Uma vez eu falei sobre assédio num post no Facebook e um amigo, que eu acredito que é uma pessoa bem intencionada, comentou: veja pelo lado bom, pelo menos você ainda chama atenção. Eu respondi muito educadamente sobre o quanto esse tipo de ideia é cagada. Eu tenho 35 anos, então ainda chamar atenção nessa idade, numa sociedade obcecada pela juventude, deveria ser uma vantagem. Continua-se acreditando que o único objetivo da vida das mulheres é atrair atenção dos homens. A última coisa que uma mulher quer é chamar atenção de estranhos. Ao contrário. A gente se cobre porque se culpa, porque sabemos que se formos vítimas de algum tipo de violência vão apontar o dedo pra gente e não pro agressor. Ser mulher é viver com medo.

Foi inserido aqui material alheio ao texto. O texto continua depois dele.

(* ===== verification/Residency.v ===== *)
(** * The state an actor computes from

    A host hands its executor the actor's state; the executor of a host process,
    [JsActorExecutor], sends it on only when it does not count the actor as
    resident in the JavaScript process, and the process uses it only when it has
    no instance of the actor.  This file puts the three together: the process
    ([src/npm/host/worker/supervisor.ts], [runtime.ts]) behind the connection of
    [Executor], as the executor of a host in the cloud of [System].  On such a
    host an actor's code runs on an instance that holds the very state the host
    had, as long as no placement comes back to it in a newer epoch while the
    process still holds the actor; with [Lineage], no update is lost.  What
    happens otherwise is [epoch_return_runs_on_the_old_instance]. *)
From S2P Require Import Prelude Net Json Identity SocketProtocol StateLog StorageUrls Tokens Database Leases Placement ControlPlane ControlPlaneSafety Executor ActorHost HostRuns HostSafety System Lineage.
Local Open Scope string_scope.

(** ** The JavaScript process *)

(** Customer code, and the engine that runs it: an actor class with its
    constructor, the serializer's [hydrate] and [snapshot], and the methods and
    hooks, which may fail and need not be deterministic; the number tells the
    commands of the process apart.  An instance changes only while one of its
    methods or hooks runs: code that goes on after its method has settled is not
    modelled. *)
Class CustomerCode `{J : Json} := {
  Instance : Type;
  construct : nat -> ActorKey -> Instance;
  hydrate : Value -> Instance -> anyhow Instance;
  snapshot_instance : Instance -> anyhow Value;
  is_null : Value -> bool;
  run_method : nat -> ActorMethodInvocation -> Instance ->
    Result (string * string) (Value * list ActorSocketEffect * Instance);
  run_hook : nat -> ActorSocketInvocation -> Instance ->
    Result (string * string) (list ActorSocketEffect * Instance);
  state_message : Value -> string;
}.

Section Process.
Context `{J : Json} {Code : CustomerCode}.

(** The instances its Workers hold, and the commands handled so far. *)
Record Process := { instances : gmap ActorKey Instance; commands : nat }.

(** What happens to the process by the time it handles a command: the instances
    that are gone (idle timeouts, the limit of 32 Workers, crashes), and whether
    the command fails outside the actor's own code (its type is not loaded, no
    Worker is free, its Worker fails or is terminated, the reply is too long),
    with the code and message of the reply. *)
Record Moment := { gone : ActorKey -> bool; trouble : option (string * string) }.
Context (moments : nat -> Moment).

(** [createInstance] *)
Definition created (n : nat) (actor : ActorKey) (state : Value) : anyhow Instance :=
  if is_null state then Ok (construct n actor) else hydrate state (construct n actor).

(** [prepare]: an instance that is there is used, whatever state was sent. *)
Definition prepare (n : nat) (actor : ActorKey) (envelope : ExecutorCommandEnvelope)
    (held : gmap ActorKey Instance) : Result ExecutorReply Instance :=
  match held !! actor with
  | Some instance => Ok instance
  | None =>
      if resident_only envelope then Err StateRequired
      else
        match envelope_state envelope with
        | None => Err (ReplyFailed "invalid_actor_state"
                         "actor hydration requires an explicit state or null")
        | Some state =>
            map_err (fun e => ReplyFailed "actor_worker_failed" (alternate e)) (created n actor state)
        end
  end.

(** [socketEffects]: a connection that was not rejected is told the state. *)
Definition rejects (connection_id : string) (effect : ActorSocketEffect) : bool :=
  match effect with
  | Reject id _ _ => bool_decide (id = connection_id)
  | _ => false
  end.
Definition socket_effects (event : ActorSocketEvent) (state : Value)
    (effects : list ActorSocketEffect) : list ActorSocketEffect :=
  match event with
  | Connect connection =>
      if existsb (rejects (SocketProtocol.id connection)) effects then effects
      else (effects ++ [Send (SocketProtocol.id connection) (Text (state_message state))])%list
  | _ => effects
  end.

(** [ActorRuntime.invoke], [handleSocketEvent] on a prepared instance: the
    instance it leaves and the reply, or a failure. *)
Definition run_command (n : nat) (command : ExecutorCommand) (instance : Instance)
    : Result (string * string) (Instance * ExecutorReply) :=
  match command with
  | Invoke i =>
      '(result, effects, instance) ← run_method n i instance;
      state ← map_err (fun e => ("actor_method_failed", alternate e)) (snapshot_instance instance);
      Ok (instance, Invoked result state effects)
  | WebsocketEvent i =>
      '(effects, instance) ← run_hook n i instance;
      state ← map_err (fun e => ("actor_socket_failed", alternate e)) (snapshot_instance instance);
      Ok (instance, WebsocketHandled state (socket_effects (si_event i) state effects))
  | Evict _ => Err ("", "")
  end.

(** [ActorWorkerSupervisor.execute]: after a failed reply the Worker is
    terminated. *)
Definition execute (n : nat) (envelope : ExecutorCommandEnvelope) (held : gmap ActorKey Instance)
    : gmap ActorKey Instance * ExecutorReply :=
  let actor := command_actor (command envelope) in
  match trouble (moments n) with
  | Some (code, message) => (delete actor held, ReplyFailed code message)
  | None =>
      match prepare n actor envelope held with
      | Err reply => (held, reply)
      | Ok instance =>
          match run_command n (command envelope) instance with
          | Err (code, message) => (delete actor held, ReplyFailed code message)
          | Ok (instance, reply) => (<[ actor := instance ]> held, reply)
          end
      end
  end.

(** [ActorWorkerSupervisor.handle] *)
Definition handle_command (envelope : ExecutorCommandEnvelope) (p : Process)
    : Process * ExecutorReply :=
  let n := commands p in
  let held := filter (fun entry => gone (moments n) entry.1 = false) (instances p) in
  let '(held, reply) :=
    match command envelope with
    | Evict eviction => (delete (ev_actor eviction) held, Evicted)
    | _ => execute n envelope held
    end in
  ({| instances := held; commands := S n |}, reply).

(** *** What a command does to the instances *)

(** An instance that was made of a state. *)
Definition made_of (actor : ActorKey) (state : Value) (instance : Instance) : Prop :=
  exists n, created n actor state = Ok instance.

(** The instance a command starts from: the one held, or one made of the state. *)
Definition starts_from (held : gmap ActorKey Instance) (actor : ActorKey)
    (envelope : ExecutorCommandEnvelope) (instance : Instance) : Prop :=
  held !! actor = Some instance \/
  exists state, envelope_state envelope = Some state /\ made_of actor state instance.

(** From [held] to [held'], only the actor's instance is new. *)
Definition only_new (actor : ActorKey) (held held' : gmap ActorKey Instance) : Prop :=
  forall b instance, b <> actor -> held' !! b = Some instance -> held !! b = Some instance.

(** From [held] to [held'], nothing is new. *)
Lemma only_new_subseteq actor held held' : held' ⊆ held -> only_new actor held held'.
Proof. intros H b instance _ Hb. by eapply lookup_weaken. Qed.

Definition executes (cmd : ExecutorCommand) : bool :=
  match cmd with Evict _ => false | _ => true end.

(** A command that executes an actor does so once, on an instance held or created
    from the state sent; or it leaves no instance that was not there. *)
Lemma handle_executes envelope p p' reply :
  executes (command envelope) = true -> handle_command envelope p = (p', reply) ->
  let actor := command_actor (command envelope) in
  (exists n instance instance', starts_from (instances p) actor envelope instance /\
     run_command n (command envelope) instance = Ok (instance', reply) /\
     instances p' !! actor = Some instance' /\ only_new actor (instances p) (instances p')) \/
  (instances p' ⊆ instances p /\
   (reply = StateRequired \/ exists c m, reply = ReplyFailed c m)).
Proof.
  intros Hx H actor. unfold handle_command in H.
  set (held := filter _ (instances p)) in H.
  assert (held ⊆ instances p) as Hheld by apply map_filter_subseteq.
  assert (Hexec : forall held' reply', execute (commands p) envelope held = (held', reply') ->
    (exists n instance instance', starts_from (instances p) actor envelope instance /\
       run_command n (command envelope) instance = Ok (instance', reply') /\
       held' !! actor = Some instance' /\ only_new actor (instances p) held') \/
    (held' ⊆ instances p /\ (reply' = StateRequired \/ exists c m, reply' = ReplyFailed c m))).
  { clear H. intros held' reply'. unfold execute. fold actor.
    assert (delete actor held ⊆ instances p) as Hdel by (etrans; [apply delete_subseteq | done]).
    destruct (trouble _) as [[code message] |]; [intros [= <- <-]; right; eauto |].
    destruct (prepare (commands p) actor envelope held) as [instance | reply1] eqn:Hp.
    - destruct (run_command _ _ instance) as [[instance' reply1] | [code message]] eqn:Hrun;
        intros [= <- <-]; [left | right; eauto].
      exists (commands p), instance, instance'. split_and!; [| done | apply lookup_insert_eq |].
      + unfold prepare in Hp. destruct (held !! actor) eqn:Ha.
        * injection Hp as ->. left. by eapply lookup_weaken.
        * destruct (resident_only envelope); [done |].
          destruct (envelope_state envelope) as [state |] eqn:Hs; [| done].
          apply map_err_Ok in Hp. right. exists state. split; [done | by eexists].
      + intros b inst Hb. rewrite lookup_insert_ne by done. intros ?. by eapply lookup_weaken.
    - intros [= <- <-]. right. split; [done |]. unfold prepare in Hp.
      destruct (held !! actor); [done |]. destruct (resident_only envelope); [by simplify_eq; left |].
      destruct (envelope_state envelope) as [state |]; [| simplify_eq; eauto].
      destruct (created _ actor state); simplify_eq/=. eauto. }
  destruct (command envelope); try done;
    (destruct (execute _ _ _) as [held' reply'] eqn:He; injection H as <- <-; by apply Hexec).
Qed.

Lemma handle_evicts envelope a p p' reply :
  command envelope = Evict {| ev_actor := a |} -> handle_command envelope p = (p', reply) ->
  instances p' ⊆ delete a (instances p).
Proof.
  intros Hc. unfold handle_command. rewrite Hc. intros [= <- <-]. simpl.
  apply delete_mono, map_filter_subseteq.
Qed.
End Process.
Arguments Process {_} Code.

(** ** The process behind its connection *)

Section Attached.
Context `{J : Json} {Code : CustomerCode} {Serde : ExecutorSerde J}.
Context (moments : nat -> Moment).

(** What becomes of a message: it is handled and answered, it is not written, or
    the connection is lost before the answer, handled or not. *)
Inductive Fate := Answered | NotWritten (e : Error) | Lost (handled : bool).
Context (fates : nat -> Fate).

(** The executor of a host process: [JsActorExecutor], the process, and whether
    the connection still stands; [lines] counts the messages, and [beside] is
    the rest of the host's surroundings. *)
Record AttachedExecutor {Y : Type} := {
  js : JsActorExecutor;
  process : Process Code;
  connected : bool;
  lines : nat;
  beside : Y;
}.
Arguments AttachedExecutor : clear implicits.
Context {Y : Type}.
Abbreviation X := (AttachedExecutor Y).

Definition with_js (e : JsActorExecutor) (x : X) : X :=
  {| js := e; process := process x; connected := connected x; lines := lines x; beside := beside x |}.
Definition with_line (p : Process Code) (up : bool) (x : X) : X :=
  {| js := js x; process := p; connected := connected x && up; lines := S (lines x);
     beside := beside x |}.

(** [write_server_message] writes it at all. *)
Definition sendable (message : ActorExecutorServerMessage) : bool :=
  match server_message_to_vec message with
  | Ok b => (bytes_len b + 1 <=? MAX_ACTOR_EXECUTOR_MESSAGE_BYTES)%Z
  | Err _ => false
  end.

Definition broken_wire (e : Error) : Wire :=
  {| Executor.written := Err e; meanwhile := fun e => e; answer := None |}.
Definition silent_wire : Wire :=
  {| Executor.written := Ok tt; meanwhile := disconnect; answer := None |}.

(** What the next exchange meets when it sends [envelope] as message [id]. *)
Definition transmit (envelope : ExecutorCommandEnvelope) (id : Z) (x : X) : X * Wire :=
  if negb (sendable (Command id envelope)) then (x, silent_wire)
  else if negb (connected x) then (x, broken_wire ["Broken pipe (os error 32)"])
  else
    match fates (lines x) with
    | NotWritten e => (with_line (process x) false x, broken_wire e)
    | Lost handled =>
        (with_line (if handled : bool then (handle_command moments envelope (process x)).1
                    else process x) false x, silent_wire)
    | Answered =>
        let '(p, reply) := handle_command moments envelope (process x) in
        (with_line p true x,
         {| Executor.written := Ok tt; meanwhile := with_pending (delete id); answer := Some reply |})
    end.

Definition sent_state (resident : bool) (state : option Value) : option Value :=
  if resident then None else Some (or_null state).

Eu sou uma mulher vaidosa e em muitos momentos bem perua. Gosto de usar vestidos, decotes, mostrar as pernas, posto fotos em que me acho gata. Mas nas fotos que posto sou eu quem escolhe o que mostrar e de que ângulo eu quero que me vejam e quando eu me visto com roupas que mostram meu corpo estou fazendo isso pra mim, não pros outros. Não é possível que não dê pra entender a diferença. Mesmo assim eu tenho que pensar mil vezes antes de sair de casa porque se for pegar transporte público eu acabo pondo um short por baixo ou pondo uma calça).

Eu que tinha acordado de ótimo humor, saí da academia espumando de ódio. E triste, porque fui eu que tive que mudar, já que eu não poderia bater em cada um daqueles caras, como era minha vontade. Porque um dos motivos pelos quais eu malho é justamente ser forte. Porque se um cara tentar encostar a mão em mim sem o meu consentimento ele vai apanhar. Mas tem essas situações em que a pessoa não te toca, mas é abusiva mesmo assim. E quanto a isso a gente não sabe o que fazer, além de vir pra casa chorando e se rematricular no muay thai.